Herrera said bond projects are likely to begin in the spring or summer of 2021. Of the $68 million, Herrera said, the district will engage in about $26 million of work for the first year. Another $23 million is slated for projects during the 2021-2022 year. 

As for exactly what projects the district plans to implement during the first year, Herrera couldn’t get specific just yet. 

He said the district is working currently to finalize its professional services team, which includes representatives from Plante Moran, architects from Wakelys Associates Inc., and members from McCarthy & Smith — the district’s construction management partner, so they can take a deeper dive into specifics. 
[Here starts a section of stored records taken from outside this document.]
(** * hssl (xfuse): utilities, checkpointing and patch extraction

    A shallow embedding of the parts of the [hssl] package that its
    specification makes claims about:

    - [zip_dicts], [to_device], [with_interrupt_handler] and
      [design_matrix_from] of [hssl/utility/utility.py];
    - [store_state] and [restore_state] of [hssl/__main__.py];
    - [Slide.__getitem__] of [hssl/data/slide/slide.py].

    Python exceptions are modelled by the type [exn] and a function that
    may raise returns a [result]. Code that mutates objects threads the
    mutated objects explicitly, so that the state left behind by a call
    that raises is part of its outcome. *)

From Stdlib Require Import ZArith Lia.
From stdpp Require Import base option list strings gmap sorting.

Set Warnings "-register-all".

Local Open Scope string_scope.
Local Open Scope list_scope.
Local Open Scope Z_scope.

(** ** Exceptions and results *)

Inductive exn : Type :=
| StopIteration
| KeyError (key : string)
| AttributeError
| ValueError (msg : string)
| IndexError
| ZeroDivisionError
| FileNotFoundError
| TypeError
| RuntimeError (msg : string).

Inductive result (A : Type) : Type :=
| Ok (a : A)
| Raise (e : exn).
Arguments Ok {A} a.
Arguments Raise {A} e.

#[global] Instance exn_eq_dec : EqDecision exn.
Proof. solve_decision. Defined.

#[global] Instance result_ret : MRet result := fun _ a => Ok a.
#[global] Instance result_bind : MBind result := fun _ _ f r =>
  match r with
  | Ok a => f a
  | Raise e => Raise e
  end.

(** [try: body except handler], where [handler e = None] stands for an
    [except] clause that does not match [e]. *)
Definition try_except {A} (body : result A) (handler : exn → option (result A))
  : result A :=
  match body with
  | Ok a => Ok a
  | Raise e => default (Raise e) (handler e)
  end.

Definition is_Ok {A} (r : result A) : bool :=
  match r with Ok _ => true | Raise _ => false end.

(** Left-to-right monadic fold: a [for] loop whose body may raise. *)
Fixpoint for_each {A B} (body : A → B → result A) (acc : A) (xs : list B)
  : result A :=
  match xs with
  | [] => Ok acc
  | x :: xs' => acc' ← body acc x; for_each body acc' xs'
  end.

(** ** Python dictionaries

    A [dict] keeps its keys in insertion order; it is modelled as an
    association list whose keys are pairwise distinct. *)
Module PyDict.
Section Dict.
Context {V : Type}.

Definition t := list (string * V).

Definition keys (d : t) : list string := d.*1.

Definition wf (d : t) : Prop := NoDup (keys d).

Fixpoint get (d : t) (k : string) : option V :=
  match d with
  | [] => None
  | (k', v) :: d' => if decide (k' = k) then Some v else get d' k
  end.

(** [d[k] = v]: overwrite in place, or append a new key. *)
Fixpoint set (d : t) (k : string) (v : V) : t :=
  match d with
  | [] => [(k, v)]
  | (k', v') :: d' =>
      if decide (k' = k) then (k', v) :: d' else (k', v') :: set d' k v
  end.

(** [d[k]] as an expression. *)
Definition getitem (d : t) (k : string) : result V :=
  match get d k with
  | Some v => Ok v
  | None => Raise (KeyError k)
  end.
End Dict.
Arguments t : clear implicits.
End PyDict.

(** ** [zip_dicts] (utility.py 52-61, __main__.py 27-36) *)
Section ZipDicts.
Context {V : Type}.

(** [d[k].append(v)]: the lookup raises [KeyError] on an absent key; the
    values of [d] are lists, so [.append] itself always succeeds and
    mutates the list stored under [k]. *)
Definition append_at (d : PyDict.t (list V)) (k : string) (v : V)
  : result (PyDict.t (list V)) :=
  l ← PyDict.getitem d k; Ok (PyDict.set d k (l ++ [v])).

Definition zip_dicts_item (d : PyDict.t (list V)) (kv : string * V)
  : result (PyDict.t (list V)) :=
  try_except (append_at d kv.1 kv.2)
    (λ e, match e with
          | AttributeError => Some (Raise (ValueError "dict keys are inconsistent"))
          | _ => None
          end).

(** [ds] is the iterator handed to [zip_dicts], as the list of the items
    it still yields. *)
Definition zip_dicts (ds : list (PyDict.t V)) : result (PyDict.t (list V)) :=
  match ds with
  | [] => Raise StopIteration
  | d0 :: ds' =>
      let d := foldl (λ d k, PyDict.set d k []) [] (PyDict.keys d0) in
      for_each (λ d d_, for_each zip_dicts_item d d_) d (d0 :: ds')
  end.
End ZipDicts.

(** ** [to_device] (utility.py 299-307) *)
Inductive device : Type := CPU | CUDA (index : nat).

(** The Python values [to_device] can be handed: tensors, lists, dicts and
    everything else (tuples, numbers, strings, [None]). *)
Inductive pyobj : Type :=
| Tensor (data : list Z) (dev : device)
| PyList (xs : list pyobj)
| PyDictObj (kvs : list (string * pyobj))
| PyTuple (xs : list pyobj)
| PyInt (n : Z)
| PyStr (s : string)
| PyNone.

Definition is_tensor (x : pyobj) : bool :=
  match x with Tensor _ _ => true | _ => false end.
Definition is_list (x : pyobj) : bool :=
  match x with PyList _ => true | _ => false end.
Definition is_dict (x : pyobj) : bool :=
  match x with PyDictObj _ => true | _ => false end.

Section ToDevice.
(** [get_default_device()] of [hssl.session]. *)
Variable get_default_device : device.

(** The body of [to_device] once [device] is known; a function that
    falls off its last [if] returns [None]. *)
Fixpoint to_device_on (dev : device) (x : pyobj) : pyobj :=
  match x with
  | Tensor data _ => Tensor data dev
  | PyList xs => PyList (map (to_device_on dev) xs)
  | PyDictObj kvs => PyDictObj (map (λ kv, (kv.1, to_device_on dev kv.2)) kvs)
  | _ => PyNone
  end.

Definition to_device (x : pyobj) (dev : option device) : pyobj :=
  to_device_on (default get_default_device dev) x.
End ToDevice.

(** [x[i1][i2]...]: the value found in [x] by going down through list
    elements and dict values, an entry of a dict being named by its
    position. [None] when the path leaves the structure. *)
Fixpoint py_get (path : list nat) (x : pyobj) : option pyobj :=
  match path with
  | [] => Some x
  | i :: path' =>
      match x with
      | PyList xs => xs !! i ≫= py_get path'
      | PyDictObj kvs => kvs !! i ≫= (λ kv, py_get path' kv.2)
      | _ => None
      end
  end.

(** ** [with_interrupt_handler] (utility.py 251-260)

    The process state the decorator touches is the handler installed for
    [SIGINT]; [World] is whatever else the wrapped function can see and
    change. A Python function is a state transformer that returns a value
    or raises. *)
Section InterruptHandler.
Context {Handler World Args Val : Type}.

Record process : Type := Process { sigint : Handler; world : World }.

(** [signal.getsignal(signal.SIGINT)] and
    [signal.signal(signal.SIGINT, h)]. *)
Definition getsignal (p : process) : Handler := sigint p.
Definition signal (h : Handler) (p : process) : process :=
  {| sigint := h; world := world p |}.

Definition pyfun : Type := Args → process → process * result Val.

(** [_wrapper]: there is no [try]/[finally] around the call, and the
    value of [func] is not returned. *)
Definition with_interrupt_handler (handler : Handler) (func : pyfun)
  : Args → process → process * result unit :=
  λ args p,
    let previous_handler := getsignal p in
    let p1 := signal handler p in
    let '(p2, r) := func args p1 in
    match r with
    | Raise e => (p2, Raise e)
    | Ok _ => (signal previous_handler p2, Ok ())
    end.
End InterruptHandler.
Arguments process : clear implicits.
Arguments pyfun : clear implicits.

(** ** [store_state] and [restore_state] (__main__.py 171-187)

    The model and the optimizers are objects of the training framework;
    what the two functions use of them is [state_dict()] and
    [load_state_dict(s)]. The latter mutates its object and may raise, so
    it returns the object as it is left together with the exception, if
    any. *)
Section LoadOptimizers.
Context {Optimizer OptimizerState : Type}.
Variable optimizer_load_state_dict :
  Optimizer → OptimizerState → Optimizer * option exn.

(** [for optimizer, optimizer_state in zip(optimizers, states)]: the
    loop ends with the shorter of the two lists. *)
Fixpoint load_optimizers (optimizers : list Optimizer)
    (states : list OptimizerState) : list Optimizer * option exn :=
  match optimizers, states with
  | optimizer :: optimizers', optimizer_state :: states' =>
      let '(optimizer', e) :=
        optimizer_load_state_dict optimizer optimizer_state in
      match e with
      | Some e => (optimizer' :: optimizers', Some e)
      | None =>
          let '(rest, e') := load_optimizers optimizers' states' in
          (optimizer' :: rest, e')
      end
  | _, _ => (optimizers, None)
  end.
End LoadOptimizers.

Section Checkpoint.
Context {Model ModelState Optimizer OptimizerState : Type}.

(** The values a checkpoint dictionary holds. *)
Inductive ckpt_value : Type :=
| VModelState (s : ModelState)
| VOptimizerStates (ss : list OptimizerState)
| VInt (n : Z).

Variable model_state_dict : Model → ModelState.
Variable model_load_state_dict : Model → ModelState → Model * option exn.
Variable optimizer_state_dict : Optimizer → OptimizerState.
Variable optimizer_load_state_dict :
  Optimizer → OptimizerState → Optimizer * option exn.

(** [restore_state] does not look at what kind of value the record holds
    under a key. What the framework does with a value of another kind is
    its own: [model.load_state_dict(v)] for [v] that is not a model
    state, and [optimizer.load_state_dict(k)] for a key [k] of a state
    dictionary, which is what iterating over such a dictionary yields. *)
Variable model_load_other : Model → ckpt_value → Model * option exn.
Variable state_keys : ModelState → list string.
Variable optimizer_load_key : Optimizer → string → Optimizer * option exn.

(** [t.save] and [t.load] against a store of named files. *)
Definition torch_save (obj : gmap string ckpt_value) (file : string)
    (fs : gmap string (gmap string ckpt_value))
  : gmap string (gmap string ckpt_value) :=
  <[file := obj]> fs.

Definition torch_load (file : string)
    (fs : gmap string (gmap string ckpt_value))
  : result (gmap string ckpt_value) :=
  match fs !! file with
  | Some obj => Ok obj
  | None => Raise FileNotFoundError
  end.

Definition store_state (model : Model) (optimizers : list Optimizer)
    (iteration : Z) (file : string)
    (fs : gmap string (gmap string ckpt_value))
  : gmap string (gmap string ckpt_value) :=
  torch_save
    (<["model" := VModelState (model_state_dict model)]>
     (<["optimizers" :=
          VOptimizerStates (optimizer_state_dict <$> optimizers)]>
      (<["iteration" := VInt iteration]> ∅)))
    file fs.

(** [model.load_state_dict(v)] *)
Definition load_model (model : Model) (v : ckpt_value) : Model * option exn :=
  match v with
  | VModelState s => model_load_state_dict model s
  | _ => model_load_other model v
  end.

(** The loop over [zip(optimizers, v)]: a list yields its elements and a
    state dictionary its keys; an integer is not iterable, and [zip]
    raises [TypeError] before the loop starts. *)
Definition load_zipped (optimizers : list Optimizer) (v : ckpt_value)
  : list Optimizer * option exn :=
  match v with
  | VOptimizerStates ss =>
      load_optimizers optimizer_load_state_dict optimizers ss
  | VModelState s => load_optimizers optimizer_load_key optimizers (state_keys s)
  | VInt _ => (optimizers, Some TypeError)
  end.

(** The outcome is the model and the optimizers as the call leaves them,
    and what the call returns or raises. *)
Definition restore_state (model : Model) (optimizers : list Optimizer)
    (file : string) (fs : gmap string (gmap string ckpt_value))
  : (Model * list Optimizer) * result ckpt_value :=
  match torch_load file fs with
  | Raise e => ((model, optimizers), Raise e)
  | Ok state =>
      match state !! "vae" with
      | None => ((model, optimizers), Raise (KeyError "vae"))
      | Some vae =>
          match load_model model vae with
          | (model', Some e) => ((model', optimizers), Raise e)
          | (model', None) =>
              match state !! "optimizers" with
              | None => ((model', optimizers), Raise (KeyError "optimizers"))
              | Some states =>
                  match load_zipped optimizers states with
                  | (optimizers', Some e) => ((model', optimizers'), Raise e)
                  | (optimizers', None) =>
                      match state !! "iteration" with
                      | None =>
                          ((model', optimizers'), Raise (KeyError "iteration"))
                      | Some v => ((model', optimizers'), Ok v)
                      end
                  end
              end
          end
      end
  end.
End Checkpoint.
Arguments ckpt_value : clear implicits.

(** ** Sorting

    Python's [sorted] on strings (code-point order) and on integers. *)
Definition str_le : relation string := λ a b, String.leb a b = true.

#[global] Instance str_le_dec : RelDecision str_le.
Proof. intros a b. unfold str_le. apply _. Defined.

#[global] Instance str_le_total : Total str_le.
Proof. intros a b. apply String.leb_total. Qed.

Definition sorted_str (l : list string) : list string := merge_sort str_le l.
Definition sorted_int (l : list Z) : list Z := merge_sort Z.le l.

(** [map] with a function that may raise: the first failure, from the
    left, is the one raised (a list comprehension). *)
Fixpoint map_result {A B} (f : A → result B) (l : list A) : result (list B) :=
  match l with
  | [] => Ok []
  | x :: l' => y ← f x; ys ← map_result f l'; Ok (y :: ys)
  end.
“During the next couple months, we’ll finally, as we finalize our professional services team, begin to walk the buildings in detail and validate the scope of work in terms of prioritizing what needs to get done first and what’s really part of phase one,” he said. “The first (part) is more of a feasibility study. Now we’re going to do the work, we want to take a little bit deeper look to make sure we understand the nature of the work (and) any contingencies that would be involved.
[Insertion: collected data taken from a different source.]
(** * The xv6 buffer cache of the lock lab (kernel/bio.c)

    A shallow embedding of the hashed buffer cache: the pool of [NBUF]
    buffers, the [NBUK] buckets with their singly linked lists threaded
    through [next], the spinlocks, the per-buffer sleep-locks and the
    tick counter.  Every C function of bio.c is a function of a small
    state-and-error monad; pointers are explicit, so that a null or wild
    dereference is an outcome of its own and not silently defined. *)

From Stdlib Require Import ZArith Lia String List Bool.
From stdpp Require Import base list.

Local Open Scope Z_scope.

(** ** Machine integers *)

(** [uint] arithmetic wraps modulo 2^32; [int] is its two's complement
    reading. *)
Definition to_uint (z : Z) : Z := z mod 2 ^ 32.
Definition to_int (z : Z) : Z := (z + 2 ^ 31) mod 2 ^ 32 - 2 ^ 31.

(** ** Compile-time constants

    [NBUK] is 13 in bio.c; [NBUF] comes from param.h and [BSIZE] from
    fs.h.  They are kept as parameters of the development so that the
    two-slot, one-bucket scenario of the specification can be run next to
    the kernel's own configuration. *)
Class config := Config { NBUF : nat; NBUK : nat; BSIZE : nat }.

(** ** Data *)

(** A [struct buf *]: null, the address of a bucket's [head], or the
    address of a pool slot [bcache.buf + k]. *)
Inductive ptr : Type :=
| Null
| Head (i : nat)
| Buf (k : nat).

#[global] Instance ptr_eq_dec : EqDecision ptr.
Proof. solve_decision. Defined.

Record spinlock := Spinlock { held : bool }.

Record sleeplock := Sleeplock { locked : bool; pid : Z }.

(** The fields of [struct buf] that bio.c touches.  buf.h is not part of
    the sources at hand: [timestamp] is taken to be a [uint] like the
    tick counter it is copied from, [valid] an [int], the others [uint]. *)
Record buf := mkbuf {
  valid : Z;
  dev : Z;
  blockno : Z;
  lock : sleeplock;
  refcnt : Z;
  next : ptr;
  timestamp : Z;
  data : list Z
}.

Record bucket := mkbucket { bucket_lock : spinlock; head : buf }.

Inductive io_event : Type :=
| DiskRead (b : ptr) (d bn : Z)
| DiskWrite (b : ptr) (d bn : Z).

(** The global [bcache] together with the environment bio.c reads:
    the tick counter, the disk behind [virtio_disk_rw] and the trace of
    the transfers made so far. *)
Record state := mkstate {
  bcache_lock : spinlock;
  bcache_buf : list buf;
  bcache_buckets : list bucket;
  ticks : Z;
  disk : list (Z * Z * list Z);
  io_log : list io_event
}.

Definition set_valid (v : Z) (b : buf) : buf :=
  mkbuf v (dev b) (blockno b) (lock b) (refcnt b) (next b) (timestamp b) (data b).
Definition set_dev (v : Z) (b : buf) : buf :=
  mkbuf (valid b) v (blockno b) (lock b) (refcnt b) (next b) (timestamp b) (data b).
Definition set_blockno (v : Z) (b : buf) : buf :=
  mkbuf (valid b) (dev b) v (lock b) (refcnt b) (next b) (timestamp b) (data b).
Definition set_lock (v : sleeplock) (b : buf) : buf :=
  mkbuf (valid b) (dev b) (blockno b) v (refcnt b) (next b) (timestamp b) (data b).
Definition set_refcnt (v : Z) (b : buf) : buf :=
  mkbuf (valid b) (dev b) (blockno b) (lock b) v (next b) (timestamp b) (data b).
Definition set_next (v : ptr) (b : buf) : buf :=
  mkbuf (valid b) (dev b) (blockno b) (lock b) (refcnt b) v (timestamp b) (data b).
Definition set_timestamp (v : Z) (b : buf) : buf :=
  mkbuf (valid b) (dev b) (blockno b) (lock b) (refcnt b) (next b) v (data b).
Definition set_data (v : list Z) (b : buf) : buf :=
  mkbuf (valid b) (dev b) (blockno b) (lock b) (refcnt b) (next b) (timestamp b) v.

Definition set_bucket_lock (v : spinlock) (k : bucket) : bucket :=
  mkbucket v (head k).
Definition set_head (v : buf) (k : bucket) : bucket :=
  mkbucket (bucket_lock k) v.

Definition with_bcache_lock (v : spinlock) (s : state) : state :=
  mkstate v (bcache_buf s) (bcache_buckets s) (ticks s) (disk s) (io_log s).
Definition with_buf (v : list buf) (s : state) : state :=
  mkstate (bcache_lock s) v (bcache_buckets s) (ticks s) (disk s) (io_log s).
Definition with_buckets (v : list bucket) (s : state) : state :=
  mkstate (bcache_lock s) (bcache_buf s) v (ticks s) (disk s) (io_log s).
Definition with_ticks (v : Z) (s : state) : state :=
  mkstate (bcache_lock s) (bcache_buf s) (bcache_buckets s) v (disk s) (io_log s).
Definition with_disk (v : list (Z * Z * list Z)) (s : state) : state :=
  mkstate (bcache_lock s) (bcache_buf s) (bcache_buckets s) (ticks s) v (io_log s).
Definition with_io_log (v : list io_event) (s : state) : state :=
  mkstate (bcache_lock s) (bcache_buf s) (bcache_buckets s) (ticks s) (disk s) v.

(** ** Outcomes and the monad *)

Inductive fault : Type :=
| NullDeref
| WildDeref (p : ptr)
| OutOfBounds (i : Z).

(** What a kernel call can do: return, halt in [panic], run into C
    undefined behaviour, put the caller to sleep on a sleep-lock (the
    state it leaves behind is recorded), spin for ever on a spinlock that
    nobody will release, or walk a cyclic list for ever. *)
Inductive result (A : Type) : Type :=
| Ret (a : A) (s : state)
| Panic (msg : string)
| Undefined (f : fault)
| Sleeps (s : state)
| Spins
| Diverges.
Arguments Ret {A} a s.
Arguments Panic {A} msg.
Arguments Undefined {A} f.
Arguments Sleeps {A} s.
Arguments Spins {A}.
Arguments Diverges {A}.

Definition M (A : Type) : Type := state → result A.

Definition ret {A} (a : A) : M A := λ s, Ret a s.

Definition bind {A B} (m : M A) (k : A → M B) : M B :=
  λ s, match m s with
       | Ret a s' => k a s'
       | Panic msg => Panic msg
       | Undefined f => Undefined f
       | Sleeps s' => Sleeps s'
       | Spins => Spins
       | Diverges => Diverges
       end.

Declare Scope bio_scope.
Notation "x ← y ; z" := (bind y (λ x : _, z))
  (at level 20, y at level 100, z at level 200, only parsing) : bio_scope.
Notation "x ;; z" := (bind x (λ _, z))
  (at level 100, z at level 200, only parsing, right associativity) : bio_scope.
Local Open Scope bio_scope.

Definition panic {A} (msg : string) : M A := λ _, Panic msg.
Definition undefined {A} (f : fault) : M A := λ _, Undefined f.
Definition diverges {A} : M A := λ _, Diverges.
Definition get_ticks : M Z := λ s, Ret (ticks s) s.

(** ** Memory access through a [struct buf *] *)

Definition node (p : ptr) (s : state) : option buf :=
  match p with
  | Null => None
  | Head i => head <$> bcache_buckets s !! i
  | Buf k => bcache_buf s !! k
  end.

Definition bad_deref (p : ptr) : fault :=
  match p with Null => NullDeref | _ => WildDeref p end.

(** Read [*p]. *)
Definition load (p : ptr) : M buf :=
  λ s, match node p s with
       | Some b => Ret b s
       | None => Undefined (bad_deref p)
       end.

(** Write the fields of [*p] that [f] changes. *)
Definition store (p : ptr) (f : buf → buf) : M unit :=
  λ s, match p, node p s with
       | Head i, Some _ =>
           Ret tt (with_buckets
                     (alter (λ k, set_head (f (head k)) k) i (bcache_buckets s)) s)
       | Buf k, Some _ =>
           Ret tt (with_buf (alter f k (bcache_buf s)) s)
       | _, _ => Undefined (bad_deref p)
       end.

(** ** The environment of bio.c

    spinlock.c, sleeplock.c, virtio_disk.c and the timer are not part of
    the sources at hand; what follows is their interface as the
    specification gives it. *)

(** [&bcache.lock] or [&bcache.buckets[i].lock]; the index is an [int]
    as in the code, where [lru_buk_id] may still be -1. *)
Inductive lockid : Type :=
| BcacheLock
| BucketLock (i : Z).

Definition spin_get (lk : lockid) (s : state) : option spinlock :=
  match lk with
  | BcacheLock => Some (bcache_lock s)
  | BucketLock i =>
      if 0 <=? i then bucket_lock <$> bcache_buckets s !! Z.to_nat i else None
  end.

Definition spin_set (lk : lockid) (v : spinlock) (s : state) : state :=
  match lk with
  | BcacheLock => with_bcache_lock v s
  | BucketLock i =>
      with_buckets (alter (set_bucket_lock v) (Z.to_nat i) (bcache_buckets s)) s
  end.

Definition lock_fault (lk : lockid) : fault :=
  match lk with BcacheLock => NullDeref | BucketLock i => OutOfBounds i end.

(** Modelled from the spec: [initlock] leaves the short-hold lock free. *)
Definition initlock (lk : lockid) : M unit :=
  λ s, match spin_get lk s with
       | Some _ => Ret tt (spin_set lk (Spinlock false) s)
       | None => Undefined (lock_fault lk)
       end.

(** Modelled from the spec: [acquire] takes a free short-hold lock; on a
    lock that is held it waits, which in a run where nobody else acts is
    for ever. *)
Definition acquire (lk : lockid) : M unit :=
  λ s, match spin_get lk s with
       | Some (Spinlock false) => Ret tt (spin_set lk (Spinlock true) s)
       | Some (Spinlock true) => Spins
       | None => Undefined (lock_fault lk)
       end.

(** Modelled from the spec: [release] frees the short-hold lock. *)
Definition release (lk : lockid) : M unit :=
  λ s, match spin_get lk s with
       | Some _ => Ret tt (spin_set lk (Spinlock false) s)
       | None => Undefined (lock_fault lk)
       end.

(** Modelled from the spec: [initsleeplock] leaves the exclusive lock of
    [*b] free. *)
Definition initsleeplock (b : ptr) : M unit :=
  store b (set_lock (Sleeplock false 0)).

(** Modelled from the spec: [acquiresleep] by process [me] takes the
    exclusive lock of [*b] when it is free and suspends the caller when
    it is not. *)
Definition acquiresleep (me : Z) (b : ptr) : M unit :=
  n ← load b;
  if locked (lock n) then (λ s, Sleeps s)
  else store b (set_lock (Sleeplock true me)).

(** Modelled from the spec: [releasesleep] frees the exclusive lock. *)
Definition releasesleep (b : ptr) : M unit :=
  store b (set_lock (Sleeplock false 0)).

(** Modelled from the spec: [holdingsleep] tells whether process [me]
    holds the exclusive lock of [*b]. *)
Definition holdingsleep (me : Z) (b : ptr) : M bool :=
  n ← load b;
  ret (locked (lock n) && (pid (lock n) =? me)).

Definition zero_block `{config} : list Z := repeat 0 BSIZE.

Fixpoint disk_lookup `{config} (d bn : Z) (dk : list (Z * Z * list Z)) : list Z :=
  match dk with
  | [] => zero_block
  | (d', bn', c) :: dk' =>
      if (d' =? d) && (bn' =? bn) then c else disk_lookup d bn dk'
  end.

(** Modelled from the spec: [virtio_disk_rw(b, write)] is the
    synchronous transfer between [b->data] and block
    [(b->dev, b->blockno)] of the device; each call is logged. *)
Definition virtio_disk_rw `{config} (b : ptr) (write : bool) : M unit :=
  n ← load b;
  if write then
    λ s, Ret tt (with_io_log (io_log s ++ [DiskWrite b (dev n) (blockno n)])
                  (with_disk ((dev n, blockno n, data n) :: disk s) s))
  else
    dk ← (λ s, Ret (disk s) s);
    store b (set_data (disk_lookup (dev n) (blockno n) dk));;
    λ s, Ret tt (with_io_log (io_log s ++ [DiskRead b (dev n) (blockno n)]) s).

(** Modelled from the spec: the timer interrupt advances the tick
    counter, a [uint]. *)
Definition clockintr : M unit :=
  λ s, Ret tt (with_ticks (to_uint (ticks s + 1)) s).

(** ** bio.c *)

Section Bio.
Context `{cfg : config}.

(** [#define hash(dev, blockno) ((dev * blockno) % NBUK)], on [uint]
    operands. *)
Definition hash (d bn : Z) : Z := to_uint (d * bn) mod Z.of_nat NBUK.

(** Storage of static duration is zero-initialised: the [bcache] the
    kernel boots with. *)
Definition zero_buf : buf :=
  mkbuf 0 0 0 (Sleeplock false 0) 0 Null 0 zero_block.

Definition boot : state :=
  mkstate (Spinlock false)
          (replicate NBUF zero_buf)
          (replicate NBUK (mkbucket (Spinlock false) zero_buf))
          0 [] [].

(** The bound of every list walk.  A walk that takes more than [NBUF]
    steps through pool slots has met one of them twice and, the walk
    changing nothing, will go round for ever. *)
Definition walk_fuel : nat := S NBUF.

(** The inner loop of [binit]:
    [for(b = bcache.buf; b < bcache.buf+NBUF; b++)], with [n] slots
    still to visit. *)
Fixpoint binit_bufs (n : nat) (b : nat) (prev_b : ptr) : M unit :=
  match n with
  | O => ret tt
  | S n' =>
      (if decide (S b = NBUF) then store (Buf b) (set_next Null) else ret tt);;
      store prev_b (set_next (Buf b));;
      t ← get_ticks;
      store (Buf b) (set_timestamp t);;
      initsleeplock (Buf b);;
      binit_bufs n' (S b) (Buf b)
  end.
“We know in a 10-year period that this boiler is going to go out, but if it isn't going to go out for six years, you don’t want to replace it right now,” he added. “The lens of detail (the professional services team) is going to look to validate these projects now is going to be more focused and thoughtful than it was.” 

Herrera anticipates the district will have a detailed plan for how the initial $26 million for phase one will be spent. The additional $40 million of the bond, which the district plans to sell in 2023, will follow the same process. 
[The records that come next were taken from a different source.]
(** * The Eghact native microservice orchestrator

    A shallow embedding of [src/microservices/native-orchestrator.c]: the
    service registry, the load balancer, the health checker, the message
    queue with its dispatcher, and the circuit breaker.

    Conventions of the embedding.
    - A C [int] is a [Z]; [x++] is [int_incr], which wraps at 32 bits, and
      [%] is [Z.rem].  What depends on the round-robin counter is stated
      for a counter that stays between 0 and [INT_MAX].
    - The registry's singly linked list of [ServiceNode] is a Rocq list in
      list order (the head of the C list is the head of the Rocq list).  A
      [ServiceNode*] into it is the position of the node in that list.
    - The message queue is kept as it is in C: cells on a heap, linked by
      [next] pointers, with the [head] and [tail] pointers of [MessageQueue].
      A [Message*] is a [Z], [NULL] is [0].
    - A read or a write through a pointer that addresses nothing, and an
      array read out of bounds, is [Fault].
    - The code between [pthread_mutex_lock] and [pthread_mutex_unlock] runs
      as one step.  Only [health_check_worker] records the lock operations
      themselves, next to its probes. *)

From stdpp Require Import gmap strings list fin_maps sorting pretty.
From Stdlib Require Import ZArith Lia.

Local Open Scope Z_scope.

(** ** Outcomes of code that may dereference a bad pointer *)

Inductive outcome (A : Type) : Type :=
| Done (a : A)
| Fault.
Arguments Done {A} a.
Arguments Fault {A}.

Global Instance outcome_ret : MRet outcome := @Done.
Global Instance outcome_bind : MBind outcome :=
  λ A B f m, match m with Done a => f a | Fault => Fault end.
Global Instance outcome_fmap : FMap outcome :=
  λ A B f m, match m with Done a => Done (f a) | Fault => Fault end.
“Once we have phase three complete, we’ll certainly know where the last $40 million will go in terms of finishing those projects.” 

With an Aa3 credit rating — a few ratings lower than the highest — Kaminski said that helped in the overall sale of the bond. 

“Our underwriters and financial advisers were very pleased with how everything went, because it was kind of a tumultuous time frame. The market was going up and down, and by doing that negotiated sale they were able to choose a date to go out to market. They could have delayed it if something would have happened negatively prior to going out, but everything went as planned. … They were very pleased with the results, and so are we. We think we did very well in the sale.” 

The bond's true interest rate — the nominal, or average, rate over the lifespan of the 20 year term — is 2.57%.